** Opening The input block **
(** * Collision-debug rendering: quad templates and circle batching

    A shallow embedding of [src/render/draw_collision_debug.js]
    (function [drawCollisionDebug]) and the properties of its static
    quad-template buffers, of its matrix re-projection and of its
    batch-packing loop.

    Conventions of the embedding.
    - JavaScript integers (loop counters, offsets, lengths) are [Z].
    - A typed array is a [list] of its elements, addressed by a [Z] index;
      a read outside the array yields [undefined] and a write outside the
      array is dropped, as ECMAScript specifies for integer-indexed
      objects.
    - A counted loop [for (let i = 0; i < N; i++) body] whose body does not
      assign [i] is a left fold of the body over [seqZ 0 N].
    - The [while] loop of the circle path takes fuel; the theorems give the
      fuel that is enough. *)

From Stdlib Require Import ZArith Lia Bool.
From stdpp Require Import base list list_numbers.

Open Scope Z_scope.

(** ** Typed arrays *)

Module TypedArray.

Definition in_bounds {A : Type} (a : list A) (i : Z) : bool :=
  (0 <=? i) && (i <? Z.of_nat (length a)).

(** [a[i]] as an rvalue; [undef] stands for what [undefined] becomes in
    the context of the read. *)
Definition get {A : Type} (undef : A) (a : list A) (i : Z) : A :=
  if in_bounds a i then default undef (a !! Z.to_nat i) else undef.

(** [a[i] = v]; the element conversion is applied by the caller. *)
Definition set {A : Type} (a : list A) (i : Z) (v : A) : list A :=
  if in_bounds a i then <[Z.to_nat i := v]> a else a.

Definition ToUint16 (v : Z) : Z := v mod 65536.
Definition ToInt16 (v : Z) : Z := (v + 32768) mod 65536 - 32768.

End TypedArray.

Import TypedArray.

(** ** The quad templates (lines 54-92) *)

Definition maxQuadsPerDrawCall : Z := 64.
Definition maxVerticesPerDrawCall : Z := maxQuadsPerDrawCall * 4.
Definition maxTrianglesPerDrawCall : Z := maxQuadsPerDrawCall * 2.

(** Modelled from the spec: the struct-array classes of [data/array_types]
    are not part of the sources at hand.  [new StructArrayLayout2i4()]
    followed by [resize(n)] and [_trim()] is an array of exactly [n]
    elements of two [int16] each, zero filled; its [int16] view therefore
    has [2 * n] entries. *)
Definition StructArrayLayout2i4 (n : Z) : list Z := replicate (Z.to_nat (n * 2)) 0.

(** Modelled from the spec: [new StructArrayLayout3ui6()] followed by
    [resize(n)] and [_trim()] is an array of exactly [n] elements
    (triangles) of three [uint16] each, zero filled; its [uint16] view has
    [3 * n] entries. *)
Definition StructArrayLayout3ui6 (n : Z) : list Z := replicate (Z.to_nat (n * 3)) 0.

(** Body of the loop at lines 64-67. *)
Definition vertex_body (int16 : list Z) (i : Z) : list Z :=
  let int16 := set int16 (i * 2 + 0) (ToInt16 i) in
  let int16 := set int16 (i * 2 + 1) (ToInt16 i) in
  int16.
** Closing The input block **
• Description of the task: Across the entries above, find each line with the word "templates" and please copy it out.

• The answer:
(** * Collision-debug rendering: quad templates and circle batching
(** ** The quad templates (lines 54-92) *)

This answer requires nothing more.